Pat, Congrats on your bean crop! Determination paid off, didn't it?! =)
I have also never heard of preserving eggs in 'isinglass'--- what is that? Wow, an egg that lasts for several months...did it taste the same as a fresh one?...Interesting things I'm learning today!
Have a nice day, and Wow, you live in a Cold zone compared to me!
patgeorge
Nurmo
Finland
(Zone 4b)

August 28, 2009
6:11 PM

Post #6998301

Hi Petalpants. Issinglass is apparently made from the swim bladders of certain fish. It's used by winemakers as a clearing agent. That's why you see "vegetarian wine" which doesn't use it!

Dad used to buy it from the pharmacy in tins. It looked like colourless "golden" syrup. I remember him pouring it into a white enamel bucket of hot water and stirring to dissolve it. Apparently it acts by sealing the shells of the eggs. I can't remember if they tasted different. It was about sixty five years ago.

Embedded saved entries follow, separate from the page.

(** * Reinforcement-learning notebooks: tabular SARSA / Q-learning, DQN,
      REINFORCE and one-step Actor-Critic

    A shallow embedding of the agents of the notebooks.

    - Python floats are idealised as exact rationals ([Q]); every number the
      concrete examples below use (0.5, 1.5, 1.75, 2.0, ...) is a binary
      fraction, so the idealisation is exact there.
    - The discretizer of the tabular agents is the exception: there rounding
      decides which cell an observation falls in, so its arithmetic is
      IEEE 754 binary64 ([F64], on the Standard Library's [SpecFloat]), for
      an observation space and observations of dtype float64, and
      [astype(np.int)] is the conversion to int64 of x86-64.
    - The random number generator is modelled by finite weighted
      distributions ([Prob.dist]): a program that draws random numbers
      denotes the list of its possible results with their probabilities.
      A raised exception (ValueError, IndexError) is lost probability mass.
    - The environment, the neural networks and the optimizers are external
      collaborators and appear as records of operations.
    - [while True] loops run on fuel; printing and plotting are left out. *)

From Stdlib Require Import List ZArith QArith Qround Qminmax Qpower Lia Lqa Bool Arith.
From Stdlib Require Import Floats.SpecFloat.
Import ListNotations.

Local Open Scope Q_scope.

(** ** Finite weighted distributions *)

Module Prob.

Definition dist (A : Type) : Type := list (Q * A).

Definition ret {A} (a : A) : dist A := [(1, a)].

Definition scale {B} (w : Q) (d : dist B) : dist B :=
  map (fun vb => (w * fst vb, snd vb)) d.

Definition bind {A B} (d : dist A) (f : A -> dist B) : dist B :=
  flat_map (fun wa => scale (fst wa) (f (snd wa))) d.

(** A raised exception: no result at all. *)
Definition raise {A} : dist A := [].

Definition lift_opt {A} (o : option A) : dist A :=
  match o with Some a => ret a | None => raise end.

(** Every element of [xs] with the same weight [1 / len(xs)]. *)
Definition uniform {A} (xs : list A) : dist A :=
  map (fun x => (1 / inject_Z (Z.of_nat (length xs)), x)) xs.

(** [np.random.random() < eps]: the draw is uniform on [[0, 1)], so the test
    succeeds with probability [eps] clamped to [[0, 1]]. *)
Definition random_lt (eps : Q) : dist bool :=
  if Qle_bool eps 0 then ret false
  else if Qle_bool 1 eps then ret true
  else [(eps, true); (1 - eps, false)].

(** [np.random.randint(lo, hi)]: uniform on [lo .. hi-1]; ValueError when
    the range is empty. *)
Definition randint (lo hi : nat) : dist nat := uniform (seq lo (hi - lo)).

(** [np.random.choice(range(n), 1, p=probabilities)[0]]; ValueError unless
    [p] has [n] entries, none negative, that sum to 1. *)
Definition choice (n : nat) (p : list Q) : dist nat :=
  if Nat.eqb (length p) n
     && forallb (Qle_bool 0) p
     && Qeq_bool (fold_right Qplus 0 p) 1
  then combine p (seq 0 n) else raise.

(** Every way to take the elements of one position out of a list. *)
Fixpoint picks {A} (l : list A) : list (A * list A) :=
  match l with
  | [] => []
  | x :: xs => (x, xs) :: map (fun yr => (fst yr, x :: snd yr)) (picks xs)
  end.

(** The ordered selections of [k] positions of [l], without replacement. *)
Fixpoint arrangements {A} (k : nat) (l : list A) : list (list A) :=
  match k with
  | O => [[]]
  | S k' => flat_map (fun xr => map (cons (fst xr)) (arrangements k' (snd xr)))
                     (picks l)
  end.

(** [random.sample(population, k)]; ValueError when [k > len(population)]. *)
Definition random_sample {A} (population : list A) (k : nat) : dist (list A) :=
  if Nat.ltb (length population) k then raise
  else uniform (arrangements k population).

Definition expect {A} (d : dist A) (g : A -> Q) : Q :=
  fold_right (fun wa acc => fst wa * g (snd wa) + acc) 0 d.

(** Probability that the result satisfies [P]. *)
Definition pr {A} (d : dist A) (P : A -> bool) : Q :=
  expect d (fun a => if P a then 1 else 0).

(** The result listed at position [n]. *)
Definition nth_result {A} (n : nat) (d : dist A) (default : A) : A :=
  snd (nth n d (0, default)).

(** [a] is listed among the results of [d]. *)
Definition supp {A} (d : dist A) (a : A) : Prop :=
  exists w, In (w, a) d.

End Prob.

Import Prob.

Declare Scope dist_scope.
Delimit Scope dist_scope with dist.
Notation "x <- c ;; k" := (bind c (fun x => k))
  (at level 61, c at next level, right associativity) : dist_scope.
Notation "' pat <- c ;; k" := (bind c (fun x => match x with pat => k end))
  (at level 61, pat pattern, c at next level, right associativity) : dist_scope.

(** ** numpy helpers *)

Module Np.

(** Element-wise binary operation on arrays of one shape. *)
Fixpoint zip_with {A B C} (f : A -> B -> C) (xs : list A) (ys : list B) : list C :=
  match xs, ys with
  | x :: xs', y :: ys' => f x y :: zip_with f xs' ys'
  | _, _ => []
  end.

(** [np.max] of a one-dimensional array; ValueError on an empty one. *)
Definition max (l : list Q) : option Q :=
  match l with
  | [] => None
  | x :: xs => Some (fold_left Qmax xs x)
  end.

Mum used to bottle a lot of fruit. We didn't have any special apparataus - just a large saucepan and some Kilner jars.

I've lived here about three years. After the South West of England it's been a steep learning curve. I've picked up some good tips from the cold climate forum of DG, and also from a couple of Canadian websites. My main problem is the very short growing season. During the long dark winter I have to satisfy my passion for vegetable growing by sprouting mung beans and growing cress on wet kitchen paper on the windowsill.